▶ Collected data entries:
◇ ◇ ◇ ◇ ◇
Lemma hinv_news s st fl l c h announce recovered at_ : hinv s → forallb silent l = true →
  health (outbox st) = <[hChannelID h := h]> (health (outbox (svStore s))) → hChannelID h = c →
  let prev := health_of (outbox (svStore s)) c in
  match announce, recovered with
  | true, true => False
  | true, false => hAnnounced h = true ∧ hAnnouncedAt h = at_ ∧
      (hAnnounced prev = true → notifyChannelFailingEvery <= time_sub at_ (hAnnouncedAt prev))
  | false, true => hAnnounced h = false ∧ hAnnounced prev = true
  | false, false => hAnnounced h = hAnnounced prev ∧ hAnnouncedAt h = hAnnouncedAt prev
  end →
  hinv (mkServer st fl (((if announce : bool then [LFailing c at_] else []) ++ (if recovered : bool then [LRecovered c at_] else [])) ++ l ++ svLog s)).
Proof.
  intros Hi Hl Hh Hc prev Hcase.
  assert (∀ c', health_of (outbox st) c' = if c' =?? c then h else health_of (outbox (svStore s)) c') as Hof.
  { intros c'. rewrite (health_of_insert _ _ h) by done. by rewrite Hc. }
  assert (spaced (l ++ svLog s)) as Hsp by (apply spaced_silent, Hi; done).
  pose proof (proj1 Hi) as Hn. pose proof (Hn c) as Hnc.
  destruct announce, recovered; [done|..]; cbn [app].
  - destruct Hcase as (A1 & A2 & A3). split; cbn [svStore svLog].
    + intros c'. cbn [last_news]. rewrite Hof. destruct (bool_decide_reflect (c = c')) as [<-|Hne].
      * by rewrite bool_decide_eq_true_2.
      * rewrite bool_decide_eq_false_2 by congruence. rewrite last_news_silent by done. apply Hn.
    + cbn [spaced]. split; [|done]. intros t0 Hlast. rewrite last_news_silent in Hlast by done.
      rewrite Hlast in Hnc. destruct Hnc as [B1 B2]. rewrite <- B2. by apply A3.
  - destruct Hcase as [A1 A2]. split; cbn [svStore svLog].
    + intros c'. cbn [last_news]. rewrite Hof. destruct (bool_decide_reflect (c = c')) as [<-|Hne].
      * by rewrite bool_decide_eq_true_2.
      * rewrite bool_decide_eq_false_2 by congruence. rewrite last_news_silent by done. apply Hn.
    + cbn [spaced]. split; [|done]. intros t0 Hlast. rewrite last_news_silent in Hlast by done.
      rewrite Hlast in Hnc. fold prev in Hnc. congruence.
  - apply hinv_same; [done..|]. intros c'. rewrite Hof. destruct (bool_decide_reflect (c' = c)) as [->|]; done.
Qed.

Section news.
Context `{IncidentText} (lower quote : string → string).

Lemma next_health_news h a counted t : hAnnounced (nextNotifyHealth h a counted t) = hAnnounced h ∧
  hAnnouncedAt (nextNotifyHealth h a counted t) = hAnnouncedAt h ∧ hChannelID (nextNotifyHealth h a counted t) = hChannelID h.
Proof. unfold nextNotifyHealth. by destruct (atOK a). Qed.

Lemma put_row_step_news used now e x h s : step_ok used now e → inv used now s → row_ok x = true →
  ∃ l, put_row_step e x h s = mkServer (PutNotifyDelivery (eRange e) (eDisk e) x h (svStore s)).1 (svInflight s) (l ++ svLog s) ∧
    forallb silent l = true ∧
    health (outbox (PutNotifyDelivery (eRange e) (eDisk e) x h (svStore s)).1) =
      match h with Some h => <[hChannelID h := h]> (health (outbox (svStore s))) | None => health (outbox (svStore s)) end.
Proof.
  intros Hso Hi Hx. destruct (put_written (eRange e) (eDisk e) x h (svStore s) (so_range _ _ _ Hso) (so_disk _ _ _ Hso)
    (iv_loaded _ _ _ Hi) (iv_ok _ _ _ Hi) Hx) as [_ Hh].
  eexists. split; [reflexivity|]. split; [|done]. unfold settled_note. destruct (snd _); [done|]. by destruct (Settled x).
Qed.

Lemma hinv_id s : hinv s → hinv (mkServer (svStore s) (svInflight s) (svLog s)).
Proof. by destruct s. Qed.
Lemma hinv_frame s st fl l : hinv s → forallb silent l = true → health (outbox st) = health (outbox (svStore s)) →
  hinv (mkServer st fl (l ++ svLog s)).
Proof. intros Hi Hl Hh. apply hinv_same; [done..|]. intros c. by rewrite (health_of_ext (outbox (svStore s)) (outbox st)) by (by rewrite Hh). Qed.

Lemma hinv_start used now e id s : step_ok used now e → inv used now s → hinv s → hinv (start_attempt lower e id s).
Proof.
  intros Hso Hi Hn. unfold start_attempt. destruct (svInflight s !! id) as [[| |]|] eqn:Hid; try done.
  destruct (iv_queued _ _ _ Hi _ _ Hid eq_refl) as (row & Hrow & Hs). unfold get_delivery. rewrite Hrow, Hs. cbv zeta.
  destruct (ob_rows _ (iv_ok _ _ _ Hi) _ _ Hrow) as [_ Hrok].
  assert (∀ oc reason ph, hinv (set_phase id ph (put_row_step e (settle oc reason (eNow e) row) None s))) as Hput.
  { intros oc reason ph. destruct (put_row_step_news used now e (settle oc reason (eNow e) row) None s Hso Hi) as (l & -> & Hl & Hh); [done|].
    by apply (hinv_frame s). }
  destruct (negb _); [apply Hput|]. destruct (notifyChannelByID _ _) as [c|]; [|apply Hput].
  destruct (negb (ncEnabled c)); [apply Hput|]. by apply (hinv_frame s _ _ [LSend row _]).
Qed.

Lemma hinv_record used now e id err at_ ms s : step_ok used now e → inv used now s → hinv s → hinv (record_attempt e id err at_ ms s).
Proof.
  intros Hso Hi Hn. unfold record_attempt. destruct (svInflight s !! id) as [[|row c|]|] eqn:Hid; try done.
  pose proof (iv_sending _ _ _ Hi _ _ _ Hid) as Hrow. destruct (ob_rows _ (iv_ok _ _ _ Hi) _ _ Hrow) as [_ Hrok].
  unfold receipt. cbv zeta. set (a := attempt_of at_ ms err). set (row' := attempted err a row).
  set (prev := health_of (outbox (svStore s)) (ncID c)).
  assert (row_ok row' = true) as Hrok'.
  { unfold row', attempted. destruct (redactSendError err) as [[k st] tr]. destruct err; [|done]. by destruct (tr && _). }
  assert (atAt a = at_) as Hat by (unfold a, attempt_of; by destruct (redactSendError err) as [[? ?] ?]).
  destruct (next_health_news prev a (ndOutcome row' =?? NotifyOutcomeFailed)
    (match ndAttempts row' with x :: _ => atAt x | [] => 0 end)) as (E1 & E2 & E3).
  destruct (notifyHealthTransition _ _ _) as [[h announce] recovered] eqn:Et. rewrite Hat in Et.
  destruct (transition_news _ _ _ _ _ _ E1 E2 Et) as [Hch Hcase]. rewrite E3 in Hch. unfold prev in Hch at 1. rewrite health_of_id in Hch.
  destruct (put_row_step_news used now e row' (Some h) s Hso Hi Hrok') as (l & -> & Hl & Hh).
  by apply (hinv_news s _ _ l (ncID c) h announce recovered at_).
Qed.

Lemma hinv_enqueue used now e ev s : step_ok used now e → inv used now s → hinv s → hinv (enqueue e ev s).
Proof.
  intros Hso Hi Hn. unfold enqueue. destruct ev as [[[eventType title] body] how].
  set (plan := planNotifyEvent _ _ _ _ _ _ _).
  assert (plAt plan = eNow e) as Hpa.
  { unfold plan, planNotifyEvent. by destruct (ClampNotifyText title body) as [[? ?] ?]. }
  pose proof (so_range _ _ _ Hso) as Hr. pose proof (so_disk _ _ _ Hso) as Hd.
  pose proof (iv_loaded _ _ _ Hi) as Hl. pose proof (iv_ok _ _ _ Hi) as Hok.
  unfold commitNotifyPlan. destruct (plTargets plan) as [|t ts] eqn:Et.
  - apply (hinv_frame s _ _ []); [done..|].
    apply (unsent_written (eRange e) (eDisk e) (with_ndOutcome NotifyOutcomeNoRoute (no_route_row (eNewID e) plan)) (svStore s) Hr Hd Hl Hok).
    apply (fresh_row_ok used now e); [done|unfold fresh_ids; right; left|done].
  - destruct (plan_rows plan (eNewIDs e)) as [|x0 xs] eqn:Ep; [by apply (hinv_frame s _ _ [])|]. rewrite <- Ep.
    pose proof (so_nodup _ _ _ Hso) as Hnd. unfold fresh_ids in Hnd.
    apply NoDup_cons in Hnd as [_ Hnd]. apply NoDup_cons in Hnd as [_ Hnd].
    destruct (record_written (eRange e) (eDisk e) (plan_rows plan (eNewIDs e)) (svStore s) Hr Hd Hl Hok) as [[W1 _ _ _] Hh].
    + by rewrite Ep.
    + eapply sublist_NoDup; [done|apply plan_rows_ids].
    + intros x (id & t' & Hin & ->)%plan_rows_in. apply (fresh_row_ok used now e); [done|unfold fresh_ids; by do 2 right|done].
    + destruct (RecordNotifyDeliveries _ _ _ _) as [st err]. cbn [fst snd] in *. subst err. by apply (hinv_frame s _ _ []).
Qed.

Hypothesis lower_nil : lower "" = "".

Lemma hinv_follow used now e id s : step_ok used now e → inv used now s → hinv s → hinv (follow_next lower e id s).
Proof.
  intros Hso Hi Hn. unfold follow_next. destruct (svInflight s !! id) as [[| |[|f fs]]|] eqn:Hid; try done.
  pose proof (so_range _ _ _ Hso) as Hr. pose proof (so_disk _ _ _ Hso) as Hd.
  pose proof (iv_loaded _ _ _ Hi) as Hl. pose proof (iv_ok _ _ _ Hi) as Hok.
  pose proof (iv_todo _ _ _ Hi _ _ f Hid ltac:(by left)) as Hf.
  assert (hinv (follow lower e f s)) as Hh; [|by destruct Hh].
  destruct f as [ev|row c|row|row]; cbn [follow].
  - by apply (hinv_enqueue used now).
  - destruct (planNotifyChannelFallback _ _ _ _ _ _ _) as [[next h]|] eqn:Ep; [|done].
    destruct (channel_fallback_row lower lower_nil _ _ _ _ _ _ _ _ Ep Hok) as (E1 & E2 & E3 & E4 & E5 & E6 & E7 & E8).
    destruct (fallback_fresh used now e s next Hso Hi E1 ltac:(by rewrite E2) E3 E4 E5) as [Hrok _].
    destruct (put_written (eRange e) (eDisk e) next (Some h) (svStore s) Hr Hd Hl Hok Hrok) as [_ Hh].
    apply (hinv_same s _ _ []); [done..|]. intros c'. rewrite (health_of_insert _ _ h) by done. rewrite E6.
    destruct (bool_decide_reflect (c' = ncID c)) as [->|]; done.
  - destruct (planNotifyFallback _ _ _ _ _ _) as [next|] eqn:Ep; [|done].
    destruct (rule_fallback_row lower lower_nil _ _ _ _ _ _ Ep Hok) as (E1 & E2 & E3 & E4 & E5).
    destruct (fallback_fresh used now e s next Hso Hi E1 ltac:(by rewrite E2) E3 E4 E5) as [Hrok _].
    apply (hinv_frame s _ _ []); [done..|].
    apply (record_written (eRange e) (eDisk e) [next] (svStore s) Hr Hd Hl Hok);
      [done|apply NoDup_singleton|intros x Hx; by apply list_elem_of_singleton in Hx as ->].
  - destruct (settleNotifyWebhookRecord _ _ _) as [w|]; [|done]. by apply (hinv_frame s _ _ [LWebhook w]).
Qed.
◇ ◇ ◇ ◇ ◇
▶ Task requirements: What is needed is a verbatim copy of every line in the records above from the one containing "apply (fresh_row_ok used now e); [done|unfold fresh_ids; right;" down to the one containing "destruct (put_written (eRange e) (eDisk e) next", both included, and nothing more.

▶ Finished task:
    apply (fresh_row_ok used now e); [done|unfold fresh_ids; right; left|done].
  - destruct (plan_rows plan (eNewIDs e)) as [|x0 xs] eqn:Ep; [by apply (hinv_frame s _ _ [])|]. rewrite <- Ep.
    pose proof (so_nodup _ _ _ Hso) as Hnd. unfold fresh_ids in Hnd.
    apply NoDup_cons in Hnd as [_ Hnd]. apply NoDup_cons in Hnd as [_ Hnd].
    destruct (record_written (eRange e) (eDisk e) (plan_rows plan (eNewIDs e)) (svStore s) Hr Hd Hl Hok) as [[W1 _ _ _] Hh].
    + by rewrite Ep.
    + eapply sublist_NoDup; [done|apply plan_rows_ids].
    + intros x (id & t' & Hin & ->)%plan_rows_in. apply (fresh_row_ok used now e); [done|unfold fresh_ids; by do 2 right|done].
    + destruct (RecordNotifyDeliveries _ _ _ _) as [st err]. cbn [fst snd] in *. subst err. by apply (hinv_frame s _ _ []).
Qed.

Hypothesis lower_nil : lower "" = "".

Lemma hinv_follow used now e id s : step_ok used now e → inv used now s → hinv s → hinv (follow_next lower e id s).
Proof.
  intros Hso Hi Hn. unfold follow_next. destruct (svInflight s !! id) as [[| |[|f fs]]|] eqn:Hid; try done.
  pose proof (so_range _ _ _ Hso) as Hr. pose proof (so_disk _ _ _ Hso) as Hd.
  pose proof (iv_loaded _ _ _ Hi) as Hl. pose proof (iv_ok _ _ _ Hi) as Hok.
  pose proof (iv_todo _ _ _ Hi _ _ f Hid ltac:(by left)) as Hf.
  assert (hinv (follow lower e f s)) as Hh; [|by destruct Hh].
  destruct f as [ev|row c|row|row]; cbn [follow].
  - by apply (hinv_enqueue used now).
  - destruct (planNotifyChannelFallback _ _ _ _ _ _ _) as [[next h]|] eqn:Ep; [|done].
    destruct (channel_fallback_row lower lower_nil _ _ _ _ _ _ _ _ Ep Hok) as (E1 & E2 & E3 & E4 & E5 & E6 & E7 & E8).
    destruct (fallback_fresh used now e s next Hso Hi E1 ltac:(by rewrite E2) E3 E4 E5) as [Hrok _].
    destruct (put_written (eRange e) (eDisk e) next (Some h) (svStore s) Hr Hd Hl Hok Hrok) as [_ Hh].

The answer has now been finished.